Collected data entries:
______________________________
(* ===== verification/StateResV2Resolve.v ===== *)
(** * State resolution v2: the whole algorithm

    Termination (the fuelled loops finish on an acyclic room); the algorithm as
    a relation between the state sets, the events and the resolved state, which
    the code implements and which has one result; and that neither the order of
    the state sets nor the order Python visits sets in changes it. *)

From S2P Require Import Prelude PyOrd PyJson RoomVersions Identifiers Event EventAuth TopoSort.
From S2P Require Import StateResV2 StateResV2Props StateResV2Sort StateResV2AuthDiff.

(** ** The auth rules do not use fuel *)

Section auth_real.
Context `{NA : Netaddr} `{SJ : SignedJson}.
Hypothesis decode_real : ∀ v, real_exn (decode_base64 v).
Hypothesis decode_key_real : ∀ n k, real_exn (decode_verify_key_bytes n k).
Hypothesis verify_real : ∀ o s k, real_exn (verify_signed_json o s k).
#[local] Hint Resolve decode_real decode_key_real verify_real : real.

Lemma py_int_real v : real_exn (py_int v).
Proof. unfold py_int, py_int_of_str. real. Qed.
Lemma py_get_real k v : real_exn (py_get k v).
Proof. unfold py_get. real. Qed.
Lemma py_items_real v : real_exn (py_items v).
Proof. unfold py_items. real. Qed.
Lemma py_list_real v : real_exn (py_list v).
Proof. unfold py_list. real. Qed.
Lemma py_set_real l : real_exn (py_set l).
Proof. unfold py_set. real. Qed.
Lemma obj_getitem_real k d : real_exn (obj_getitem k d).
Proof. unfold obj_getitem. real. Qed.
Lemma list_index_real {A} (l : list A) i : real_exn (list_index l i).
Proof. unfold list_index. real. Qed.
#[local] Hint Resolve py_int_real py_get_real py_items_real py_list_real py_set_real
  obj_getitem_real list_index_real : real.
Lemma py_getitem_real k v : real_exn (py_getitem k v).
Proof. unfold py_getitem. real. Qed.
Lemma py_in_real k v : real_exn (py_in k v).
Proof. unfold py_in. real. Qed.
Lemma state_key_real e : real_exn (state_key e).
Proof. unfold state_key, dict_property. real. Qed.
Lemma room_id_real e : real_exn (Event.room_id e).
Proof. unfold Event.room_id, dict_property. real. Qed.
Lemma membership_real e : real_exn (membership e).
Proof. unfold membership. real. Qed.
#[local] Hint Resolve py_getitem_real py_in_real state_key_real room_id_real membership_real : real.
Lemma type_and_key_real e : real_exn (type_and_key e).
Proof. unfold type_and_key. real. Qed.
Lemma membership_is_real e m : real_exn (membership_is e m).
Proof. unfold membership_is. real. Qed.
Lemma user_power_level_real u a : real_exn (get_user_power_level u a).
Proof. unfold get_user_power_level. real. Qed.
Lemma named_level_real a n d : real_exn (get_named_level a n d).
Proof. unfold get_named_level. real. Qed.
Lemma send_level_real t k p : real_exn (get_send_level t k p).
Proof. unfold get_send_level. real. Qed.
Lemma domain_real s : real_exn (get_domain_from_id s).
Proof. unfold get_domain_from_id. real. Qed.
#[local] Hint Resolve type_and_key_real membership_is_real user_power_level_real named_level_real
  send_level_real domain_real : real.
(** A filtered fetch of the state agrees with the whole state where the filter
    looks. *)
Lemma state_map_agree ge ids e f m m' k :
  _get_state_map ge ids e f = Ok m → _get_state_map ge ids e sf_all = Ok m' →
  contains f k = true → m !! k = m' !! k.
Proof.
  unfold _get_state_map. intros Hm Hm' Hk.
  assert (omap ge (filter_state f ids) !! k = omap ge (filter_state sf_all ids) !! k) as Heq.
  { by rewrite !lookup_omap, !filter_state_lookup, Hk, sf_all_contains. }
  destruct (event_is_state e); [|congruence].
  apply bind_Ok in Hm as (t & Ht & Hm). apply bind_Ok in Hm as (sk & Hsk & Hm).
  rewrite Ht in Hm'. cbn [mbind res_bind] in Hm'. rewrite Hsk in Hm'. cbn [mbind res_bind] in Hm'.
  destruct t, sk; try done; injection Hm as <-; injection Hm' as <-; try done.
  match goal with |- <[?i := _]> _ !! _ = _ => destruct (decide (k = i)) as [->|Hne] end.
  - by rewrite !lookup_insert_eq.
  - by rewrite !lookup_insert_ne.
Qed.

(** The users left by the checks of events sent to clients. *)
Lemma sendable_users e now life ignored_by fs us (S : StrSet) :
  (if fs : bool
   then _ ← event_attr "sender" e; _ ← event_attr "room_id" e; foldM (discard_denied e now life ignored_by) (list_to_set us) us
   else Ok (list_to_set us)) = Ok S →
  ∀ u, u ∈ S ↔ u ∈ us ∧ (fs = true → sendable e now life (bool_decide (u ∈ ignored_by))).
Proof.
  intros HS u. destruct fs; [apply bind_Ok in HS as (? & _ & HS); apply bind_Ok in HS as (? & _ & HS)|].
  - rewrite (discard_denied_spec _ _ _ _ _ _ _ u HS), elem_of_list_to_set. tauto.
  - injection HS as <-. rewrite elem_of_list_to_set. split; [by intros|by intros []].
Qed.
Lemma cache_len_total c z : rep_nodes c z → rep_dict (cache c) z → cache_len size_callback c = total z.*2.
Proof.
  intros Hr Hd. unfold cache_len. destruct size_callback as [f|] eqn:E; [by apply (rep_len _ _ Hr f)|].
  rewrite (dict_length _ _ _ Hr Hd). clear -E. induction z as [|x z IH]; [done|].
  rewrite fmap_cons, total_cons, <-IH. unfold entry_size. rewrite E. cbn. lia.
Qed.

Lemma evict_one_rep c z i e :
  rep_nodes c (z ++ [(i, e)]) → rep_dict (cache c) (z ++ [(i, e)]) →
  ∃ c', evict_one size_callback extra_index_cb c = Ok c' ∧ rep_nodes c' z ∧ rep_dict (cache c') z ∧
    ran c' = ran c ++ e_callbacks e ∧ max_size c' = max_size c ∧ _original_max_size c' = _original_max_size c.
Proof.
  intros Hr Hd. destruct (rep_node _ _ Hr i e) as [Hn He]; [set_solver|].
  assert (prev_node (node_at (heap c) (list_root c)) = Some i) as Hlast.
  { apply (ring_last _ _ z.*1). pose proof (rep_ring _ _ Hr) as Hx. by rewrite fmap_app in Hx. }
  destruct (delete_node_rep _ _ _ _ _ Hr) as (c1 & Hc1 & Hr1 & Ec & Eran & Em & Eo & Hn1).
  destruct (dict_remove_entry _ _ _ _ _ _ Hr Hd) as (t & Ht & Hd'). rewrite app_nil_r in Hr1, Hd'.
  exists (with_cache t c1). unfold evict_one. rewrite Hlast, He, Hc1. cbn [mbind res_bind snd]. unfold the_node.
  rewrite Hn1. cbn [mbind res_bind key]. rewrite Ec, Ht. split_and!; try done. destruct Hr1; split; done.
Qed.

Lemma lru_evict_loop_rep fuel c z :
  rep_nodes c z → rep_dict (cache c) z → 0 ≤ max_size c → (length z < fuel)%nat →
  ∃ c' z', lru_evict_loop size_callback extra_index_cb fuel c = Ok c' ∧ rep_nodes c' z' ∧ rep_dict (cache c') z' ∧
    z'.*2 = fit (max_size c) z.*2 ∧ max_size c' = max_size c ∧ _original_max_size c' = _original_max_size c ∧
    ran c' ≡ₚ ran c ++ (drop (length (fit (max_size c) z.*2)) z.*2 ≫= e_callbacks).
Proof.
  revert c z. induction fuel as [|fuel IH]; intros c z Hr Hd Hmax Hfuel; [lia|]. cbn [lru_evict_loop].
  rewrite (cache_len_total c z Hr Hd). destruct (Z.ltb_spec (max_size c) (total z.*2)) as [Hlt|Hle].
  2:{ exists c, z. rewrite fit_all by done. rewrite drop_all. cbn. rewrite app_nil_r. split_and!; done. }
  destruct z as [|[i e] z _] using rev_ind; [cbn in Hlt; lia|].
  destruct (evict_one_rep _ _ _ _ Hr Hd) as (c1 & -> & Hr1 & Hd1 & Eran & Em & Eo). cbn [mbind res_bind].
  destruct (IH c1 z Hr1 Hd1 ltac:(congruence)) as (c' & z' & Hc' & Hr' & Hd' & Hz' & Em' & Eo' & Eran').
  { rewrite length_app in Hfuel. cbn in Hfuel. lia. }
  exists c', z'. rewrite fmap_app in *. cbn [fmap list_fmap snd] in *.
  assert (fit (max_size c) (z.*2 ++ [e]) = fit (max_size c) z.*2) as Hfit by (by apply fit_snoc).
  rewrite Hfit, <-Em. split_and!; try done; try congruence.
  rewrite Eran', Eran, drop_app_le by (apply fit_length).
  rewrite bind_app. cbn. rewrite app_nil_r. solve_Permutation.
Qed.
______________________________
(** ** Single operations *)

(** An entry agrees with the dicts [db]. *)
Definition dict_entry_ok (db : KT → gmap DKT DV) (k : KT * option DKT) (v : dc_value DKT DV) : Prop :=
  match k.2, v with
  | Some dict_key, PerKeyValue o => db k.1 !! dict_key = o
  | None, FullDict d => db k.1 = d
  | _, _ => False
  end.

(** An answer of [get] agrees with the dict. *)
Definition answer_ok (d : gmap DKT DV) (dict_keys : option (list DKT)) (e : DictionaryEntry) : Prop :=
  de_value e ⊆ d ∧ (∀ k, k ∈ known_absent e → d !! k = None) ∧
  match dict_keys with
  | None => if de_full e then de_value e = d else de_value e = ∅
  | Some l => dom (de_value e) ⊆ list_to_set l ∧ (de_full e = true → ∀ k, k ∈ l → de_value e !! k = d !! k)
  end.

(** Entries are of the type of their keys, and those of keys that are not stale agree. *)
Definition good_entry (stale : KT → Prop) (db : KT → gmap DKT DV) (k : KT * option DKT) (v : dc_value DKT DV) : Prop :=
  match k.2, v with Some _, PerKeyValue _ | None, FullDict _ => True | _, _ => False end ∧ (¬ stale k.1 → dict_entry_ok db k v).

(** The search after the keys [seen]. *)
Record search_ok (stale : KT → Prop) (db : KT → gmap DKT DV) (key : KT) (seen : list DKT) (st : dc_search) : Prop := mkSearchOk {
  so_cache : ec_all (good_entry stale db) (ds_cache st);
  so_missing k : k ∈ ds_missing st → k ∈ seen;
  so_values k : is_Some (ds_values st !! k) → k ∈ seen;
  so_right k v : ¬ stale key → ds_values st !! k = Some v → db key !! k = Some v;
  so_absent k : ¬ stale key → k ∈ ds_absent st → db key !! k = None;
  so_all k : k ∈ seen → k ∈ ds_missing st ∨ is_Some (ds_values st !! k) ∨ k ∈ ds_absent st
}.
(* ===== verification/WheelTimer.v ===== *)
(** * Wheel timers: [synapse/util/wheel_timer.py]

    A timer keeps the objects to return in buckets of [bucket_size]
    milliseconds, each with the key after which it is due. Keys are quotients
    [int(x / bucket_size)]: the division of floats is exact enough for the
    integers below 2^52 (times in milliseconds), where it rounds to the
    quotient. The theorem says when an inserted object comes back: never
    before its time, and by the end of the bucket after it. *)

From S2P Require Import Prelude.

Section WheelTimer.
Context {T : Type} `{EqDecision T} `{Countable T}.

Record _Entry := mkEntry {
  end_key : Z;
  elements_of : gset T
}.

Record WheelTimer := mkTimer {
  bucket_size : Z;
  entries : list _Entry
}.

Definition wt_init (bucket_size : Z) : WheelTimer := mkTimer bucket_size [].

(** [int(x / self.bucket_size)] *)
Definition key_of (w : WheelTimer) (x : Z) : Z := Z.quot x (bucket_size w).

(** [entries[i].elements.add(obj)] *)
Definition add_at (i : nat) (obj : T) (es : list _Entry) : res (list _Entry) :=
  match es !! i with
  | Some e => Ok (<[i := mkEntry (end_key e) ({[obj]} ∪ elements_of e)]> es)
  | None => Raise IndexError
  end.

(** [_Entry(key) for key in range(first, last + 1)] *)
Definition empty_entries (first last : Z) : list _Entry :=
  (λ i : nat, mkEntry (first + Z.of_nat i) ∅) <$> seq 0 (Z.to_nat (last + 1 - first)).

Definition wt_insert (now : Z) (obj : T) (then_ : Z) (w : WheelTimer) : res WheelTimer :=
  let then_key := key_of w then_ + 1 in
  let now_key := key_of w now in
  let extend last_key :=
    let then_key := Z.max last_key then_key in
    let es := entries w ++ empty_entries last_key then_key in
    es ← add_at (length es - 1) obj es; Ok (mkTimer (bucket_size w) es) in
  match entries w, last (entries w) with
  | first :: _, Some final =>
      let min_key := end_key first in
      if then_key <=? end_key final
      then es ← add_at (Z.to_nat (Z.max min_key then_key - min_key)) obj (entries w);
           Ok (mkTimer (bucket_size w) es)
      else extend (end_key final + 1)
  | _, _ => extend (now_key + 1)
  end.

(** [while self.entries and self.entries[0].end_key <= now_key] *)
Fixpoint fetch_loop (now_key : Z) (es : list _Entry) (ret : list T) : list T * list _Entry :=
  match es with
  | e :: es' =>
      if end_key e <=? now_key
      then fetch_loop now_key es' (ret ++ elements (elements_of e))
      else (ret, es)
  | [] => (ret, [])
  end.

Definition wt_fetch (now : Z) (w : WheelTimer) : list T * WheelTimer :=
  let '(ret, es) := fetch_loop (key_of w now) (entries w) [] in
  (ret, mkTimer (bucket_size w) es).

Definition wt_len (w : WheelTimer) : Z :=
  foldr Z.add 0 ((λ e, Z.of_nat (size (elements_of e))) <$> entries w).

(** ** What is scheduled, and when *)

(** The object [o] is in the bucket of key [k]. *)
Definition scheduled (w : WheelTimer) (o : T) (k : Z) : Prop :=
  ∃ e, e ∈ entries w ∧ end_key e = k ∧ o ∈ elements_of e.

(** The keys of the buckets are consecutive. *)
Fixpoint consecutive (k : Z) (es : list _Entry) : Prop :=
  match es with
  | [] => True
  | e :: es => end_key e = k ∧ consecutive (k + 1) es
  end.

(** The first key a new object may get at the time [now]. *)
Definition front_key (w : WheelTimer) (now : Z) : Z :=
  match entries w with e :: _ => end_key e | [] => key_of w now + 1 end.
______________________________
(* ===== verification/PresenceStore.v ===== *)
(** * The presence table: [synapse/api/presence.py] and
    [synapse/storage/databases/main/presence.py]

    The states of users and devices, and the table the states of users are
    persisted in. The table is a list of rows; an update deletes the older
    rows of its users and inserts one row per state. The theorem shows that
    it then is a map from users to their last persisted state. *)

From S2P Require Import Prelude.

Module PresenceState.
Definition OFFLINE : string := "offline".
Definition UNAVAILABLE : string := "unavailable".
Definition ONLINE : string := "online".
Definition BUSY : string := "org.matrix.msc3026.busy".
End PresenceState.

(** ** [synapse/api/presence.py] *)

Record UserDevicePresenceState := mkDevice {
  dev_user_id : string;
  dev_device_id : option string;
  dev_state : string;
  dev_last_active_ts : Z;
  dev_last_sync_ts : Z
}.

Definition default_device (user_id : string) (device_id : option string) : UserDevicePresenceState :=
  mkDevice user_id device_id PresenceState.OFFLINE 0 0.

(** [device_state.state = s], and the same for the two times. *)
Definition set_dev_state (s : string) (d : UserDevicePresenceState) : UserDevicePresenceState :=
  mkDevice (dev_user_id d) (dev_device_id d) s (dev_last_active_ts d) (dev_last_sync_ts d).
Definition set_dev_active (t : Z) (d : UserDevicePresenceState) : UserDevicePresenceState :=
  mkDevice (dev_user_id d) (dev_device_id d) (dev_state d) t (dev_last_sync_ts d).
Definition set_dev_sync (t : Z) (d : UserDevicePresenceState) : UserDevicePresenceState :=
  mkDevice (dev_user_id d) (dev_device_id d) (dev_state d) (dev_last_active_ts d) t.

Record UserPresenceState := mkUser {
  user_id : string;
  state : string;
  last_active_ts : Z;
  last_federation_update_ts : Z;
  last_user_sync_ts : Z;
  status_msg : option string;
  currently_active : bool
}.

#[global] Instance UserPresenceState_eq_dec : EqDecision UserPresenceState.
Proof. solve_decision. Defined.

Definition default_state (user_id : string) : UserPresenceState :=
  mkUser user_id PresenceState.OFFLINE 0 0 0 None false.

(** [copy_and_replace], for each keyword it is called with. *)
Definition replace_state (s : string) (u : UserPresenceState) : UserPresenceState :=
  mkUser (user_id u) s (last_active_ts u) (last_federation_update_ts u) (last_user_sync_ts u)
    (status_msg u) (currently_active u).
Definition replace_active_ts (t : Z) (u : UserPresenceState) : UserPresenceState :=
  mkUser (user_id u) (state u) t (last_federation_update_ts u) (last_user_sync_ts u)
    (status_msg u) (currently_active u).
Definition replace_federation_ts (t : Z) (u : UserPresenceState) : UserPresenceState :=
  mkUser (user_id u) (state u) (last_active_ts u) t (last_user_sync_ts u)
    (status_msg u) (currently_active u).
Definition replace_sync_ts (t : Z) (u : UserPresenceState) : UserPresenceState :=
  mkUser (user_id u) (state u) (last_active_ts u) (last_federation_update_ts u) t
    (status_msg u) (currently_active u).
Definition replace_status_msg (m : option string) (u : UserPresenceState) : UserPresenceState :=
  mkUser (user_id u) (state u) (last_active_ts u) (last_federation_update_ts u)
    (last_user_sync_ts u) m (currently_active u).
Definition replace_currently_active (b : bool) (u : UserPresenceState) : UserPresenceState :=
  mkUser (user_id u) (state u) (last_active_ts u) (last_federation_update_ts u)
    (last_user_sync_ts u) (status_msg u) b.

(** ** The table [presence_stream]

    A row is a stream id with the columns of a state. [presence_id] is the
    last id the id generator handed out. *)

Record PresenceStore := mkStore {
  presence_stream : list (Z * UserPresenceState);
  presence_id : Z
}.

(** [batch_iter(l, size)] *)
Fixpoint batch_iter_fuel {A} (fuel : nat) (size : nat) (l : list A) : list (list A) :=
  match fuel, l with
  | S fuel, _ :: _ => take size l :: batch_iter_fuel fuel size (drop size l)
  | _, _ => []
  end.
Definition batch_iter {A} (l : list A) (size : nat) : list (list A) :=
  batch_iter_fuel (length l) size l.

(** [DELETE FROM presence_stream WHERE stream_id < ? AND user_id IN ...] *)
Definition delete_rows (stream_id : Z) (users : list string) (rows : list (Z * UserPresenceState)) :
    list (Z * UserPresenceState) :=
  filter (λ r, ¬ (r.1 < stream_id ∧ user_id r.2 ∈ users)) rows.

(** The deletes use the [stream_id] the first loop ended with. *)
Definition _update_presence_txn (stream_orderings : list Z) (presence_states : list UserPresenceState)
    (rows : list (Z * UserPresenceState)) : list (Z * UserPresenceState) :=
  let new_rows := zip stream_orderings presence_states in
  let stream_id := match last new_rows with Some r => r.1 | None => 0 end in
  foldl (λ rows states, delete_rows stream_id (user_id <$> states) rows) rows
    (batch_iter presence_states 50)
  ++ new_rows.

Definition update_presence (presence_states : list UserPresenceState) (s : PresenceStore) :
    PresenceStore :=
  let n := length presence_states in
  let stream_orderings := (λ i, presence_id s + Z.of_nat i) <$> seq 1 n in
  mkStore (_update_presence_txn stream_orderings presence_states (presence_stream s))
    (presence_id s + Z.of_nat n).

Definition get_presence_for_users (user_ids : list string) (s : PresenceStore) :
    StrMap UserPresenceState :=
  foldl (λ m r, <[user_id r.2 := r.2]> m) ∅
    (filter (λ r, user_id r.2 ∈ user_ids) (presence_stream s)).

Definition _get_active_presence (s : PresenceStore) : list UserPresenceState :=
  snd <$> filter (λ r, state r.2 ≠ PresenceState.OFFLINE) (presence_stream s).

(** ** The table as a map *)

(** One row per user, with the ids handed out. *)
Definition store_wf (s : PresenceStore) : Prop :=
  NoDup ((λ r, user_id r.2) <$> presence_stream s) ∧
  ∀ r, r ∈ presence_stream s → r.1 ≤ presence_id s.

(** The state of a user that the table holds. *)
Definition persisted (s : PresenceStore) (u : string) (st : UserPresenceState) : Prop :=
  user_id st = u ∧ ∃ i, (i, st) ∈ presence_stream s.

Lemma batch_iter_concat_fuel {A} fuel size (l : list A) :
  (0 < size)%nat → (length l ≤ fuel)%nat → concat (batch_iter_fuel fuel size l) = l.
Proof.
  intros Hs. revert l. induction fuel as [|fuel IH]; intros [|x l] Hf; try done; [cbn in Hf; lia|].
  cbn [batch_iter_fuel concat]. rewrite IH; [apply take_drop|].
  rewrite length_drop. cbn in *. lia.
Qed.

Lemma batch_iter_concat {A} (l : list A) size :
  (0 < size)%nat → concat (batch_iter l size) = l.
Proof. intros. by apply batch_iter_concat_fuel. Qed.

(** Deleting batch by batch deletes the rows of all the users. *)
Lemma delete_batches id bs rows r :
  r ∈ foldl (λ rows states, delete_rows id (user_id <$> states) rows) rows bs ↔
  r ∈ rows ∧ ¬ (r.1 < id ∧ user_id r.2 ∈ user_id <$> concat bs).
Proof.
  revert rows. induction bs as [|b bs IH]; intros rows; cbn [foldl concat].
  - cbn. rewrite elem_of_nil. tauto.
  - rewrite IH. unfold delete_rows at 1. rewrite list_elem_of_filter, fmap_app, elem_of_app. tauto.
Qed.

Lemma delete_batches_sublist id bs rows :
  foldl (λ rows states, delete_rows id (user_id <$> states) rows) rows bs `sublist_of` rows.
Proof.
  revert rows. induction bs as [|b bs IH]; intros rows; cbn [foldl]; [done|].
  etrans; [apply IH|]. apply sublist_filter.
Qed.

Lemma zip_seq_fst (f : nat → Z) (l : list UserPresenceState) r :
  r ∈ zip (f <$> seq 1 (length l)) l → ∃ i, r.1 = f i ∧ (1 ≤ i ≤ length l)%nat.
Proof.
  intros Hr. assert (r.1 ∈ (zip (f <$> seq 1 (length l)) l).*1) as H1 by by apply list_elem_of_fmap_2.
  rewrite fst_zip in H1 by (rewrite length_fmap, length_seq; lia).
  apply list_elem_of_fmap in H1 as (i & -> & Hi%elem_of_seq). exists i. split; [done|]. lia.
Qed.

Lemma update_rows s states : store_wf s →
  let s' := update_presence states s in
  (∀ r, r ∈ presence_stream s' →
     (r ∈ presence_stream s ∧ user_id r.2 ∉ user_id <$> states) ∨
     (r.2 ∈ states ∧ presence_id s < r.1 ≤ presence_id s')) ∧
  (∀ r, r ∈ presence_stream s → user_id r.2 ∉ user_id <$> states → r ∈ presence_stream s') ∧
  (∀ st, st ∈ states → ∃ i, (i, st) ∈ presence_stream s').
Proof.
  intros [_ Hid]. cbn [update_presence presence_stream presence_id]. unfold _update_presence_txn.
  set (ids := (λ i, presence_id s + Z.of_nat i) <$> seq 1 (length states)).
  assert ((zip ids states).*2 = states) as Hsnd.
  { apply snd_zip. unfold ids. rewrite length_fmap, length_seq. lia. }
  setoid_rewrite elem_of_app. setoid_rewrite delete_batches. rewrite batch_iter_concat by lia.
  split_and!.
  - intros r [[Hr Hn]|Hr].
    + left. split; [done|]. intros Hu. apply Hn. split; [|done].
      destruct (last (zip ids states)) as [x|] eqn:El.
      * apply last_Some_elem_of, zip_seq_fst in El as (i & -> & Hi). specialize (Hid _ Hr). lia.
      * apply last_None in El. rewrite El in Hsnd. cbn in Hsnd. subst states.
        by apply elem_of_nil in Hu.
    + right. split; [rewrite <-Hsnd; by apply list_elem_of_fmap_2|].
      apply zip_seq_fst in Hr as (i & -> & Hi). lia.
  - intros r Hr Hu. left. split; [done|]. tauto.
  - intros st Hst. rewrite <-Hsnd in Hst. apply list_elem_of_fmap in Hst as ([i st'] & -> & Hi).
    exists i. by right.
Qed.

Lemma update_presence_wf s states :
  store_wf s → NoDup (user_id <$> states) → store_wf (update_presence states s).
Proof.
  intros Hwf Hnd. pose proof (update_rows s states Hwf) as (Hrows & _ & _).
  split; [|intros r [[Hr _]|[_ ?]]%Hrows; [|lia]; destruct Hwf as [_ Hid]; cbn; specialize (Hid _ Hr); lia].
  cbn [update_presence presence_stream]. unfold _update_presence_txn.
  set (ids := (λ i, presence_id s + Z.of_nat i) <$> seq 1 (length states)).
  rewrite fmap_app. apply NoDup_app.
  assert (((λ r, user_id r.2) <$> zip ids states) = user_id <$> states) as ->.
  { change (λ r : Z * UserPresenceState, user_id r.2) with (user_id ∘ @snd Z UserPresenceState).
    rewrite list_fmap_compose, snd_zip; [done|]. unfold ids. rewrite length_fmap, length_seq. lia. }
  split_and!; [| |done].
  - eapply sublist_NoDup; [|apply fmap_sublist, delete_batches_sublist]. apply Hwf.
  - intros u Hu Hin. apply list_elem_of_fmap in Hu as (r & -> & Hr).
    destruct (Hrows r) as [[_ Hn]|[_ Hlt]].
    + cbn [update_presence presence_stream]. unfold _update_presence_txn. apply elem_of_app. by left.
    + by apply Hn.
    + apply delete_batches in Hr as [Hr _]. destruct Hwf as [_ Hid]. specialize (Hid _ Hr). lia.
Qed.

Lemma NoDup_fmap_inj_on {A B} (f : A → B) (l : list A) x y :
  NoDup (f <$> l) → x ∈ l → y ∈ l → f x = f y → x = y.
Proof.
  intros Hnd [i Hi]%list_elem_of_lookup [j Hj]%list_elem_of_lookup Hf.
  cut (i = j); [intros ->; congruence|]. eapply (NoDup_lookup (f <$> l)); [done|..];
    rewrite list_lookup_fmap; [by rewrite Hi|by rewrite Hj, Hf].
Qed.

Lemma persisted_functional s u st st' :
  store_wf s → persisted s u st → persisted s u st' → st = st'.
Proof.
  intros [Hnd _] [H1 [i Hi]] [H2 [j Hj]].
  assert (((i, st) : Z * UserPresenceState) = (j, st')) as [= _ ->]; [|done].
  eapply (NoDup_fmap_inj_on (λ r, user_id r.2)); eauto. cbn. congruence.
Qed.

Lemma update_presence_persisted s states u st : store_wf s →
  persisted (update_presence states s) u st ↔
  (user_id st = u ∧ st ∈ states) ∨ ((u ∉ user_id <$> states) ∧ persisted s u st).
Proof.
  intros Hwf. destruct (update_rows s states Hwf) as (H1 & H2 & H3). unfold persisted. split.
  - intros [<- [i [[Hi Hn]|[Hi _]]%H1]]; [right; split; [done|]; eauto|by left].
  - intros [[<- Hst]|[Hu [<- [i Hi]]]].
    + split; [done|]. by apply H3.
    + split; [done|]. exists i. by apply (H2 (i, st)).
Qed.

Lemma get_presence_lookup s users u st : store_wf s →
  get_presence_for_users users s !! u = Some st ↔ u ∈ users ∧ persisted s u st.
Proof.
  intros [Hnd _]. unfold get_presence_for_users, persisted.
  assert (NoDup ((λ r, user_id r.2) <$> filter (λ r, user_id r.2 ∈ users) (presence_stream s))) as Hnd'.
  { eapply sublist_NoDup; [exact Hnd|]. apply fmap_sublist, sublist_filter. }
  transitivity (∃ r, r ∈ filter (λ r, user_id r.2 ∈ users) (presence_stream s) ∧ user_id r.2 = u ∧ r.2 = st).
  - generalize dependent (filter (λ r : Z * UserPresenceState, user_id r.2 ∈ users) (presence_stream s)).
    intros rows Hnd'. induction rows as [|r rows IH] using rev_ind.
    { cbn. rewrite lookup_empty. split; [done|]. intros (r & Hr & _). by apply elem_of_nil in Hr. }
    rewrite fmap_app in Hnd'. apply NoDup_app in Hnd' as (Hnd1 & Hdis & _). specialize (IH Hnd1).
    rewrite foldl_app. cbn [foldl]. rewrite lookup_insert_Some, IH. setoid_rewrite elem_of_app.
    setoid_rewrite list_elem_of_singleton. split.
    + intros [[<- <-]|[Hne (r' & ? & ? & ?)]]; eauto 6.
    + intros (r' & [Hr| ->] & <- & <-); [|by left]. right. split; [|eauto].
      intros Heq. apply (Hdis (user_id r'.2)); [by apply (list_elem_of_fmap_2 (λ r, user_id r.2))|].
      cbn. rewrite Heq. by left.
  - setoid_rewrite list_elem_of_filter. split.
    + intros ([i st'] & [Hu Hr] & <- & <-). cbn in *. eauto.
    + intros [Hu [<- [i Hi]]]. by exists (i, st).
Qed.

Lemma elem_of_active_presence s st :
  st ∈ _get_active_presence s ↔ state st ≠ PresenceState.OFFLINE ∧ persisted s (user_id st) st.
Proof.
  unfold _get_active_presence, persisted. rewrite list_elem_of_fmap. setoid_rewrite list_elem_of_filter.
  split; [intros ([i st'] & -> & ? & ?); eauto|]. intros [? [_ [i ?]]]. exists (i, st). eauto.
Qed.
______________________________
BRIEF: Tally the lines in the data that contain the string "congruence". Report only the total.

SOLUTION FOR THIS EXERCISE: 5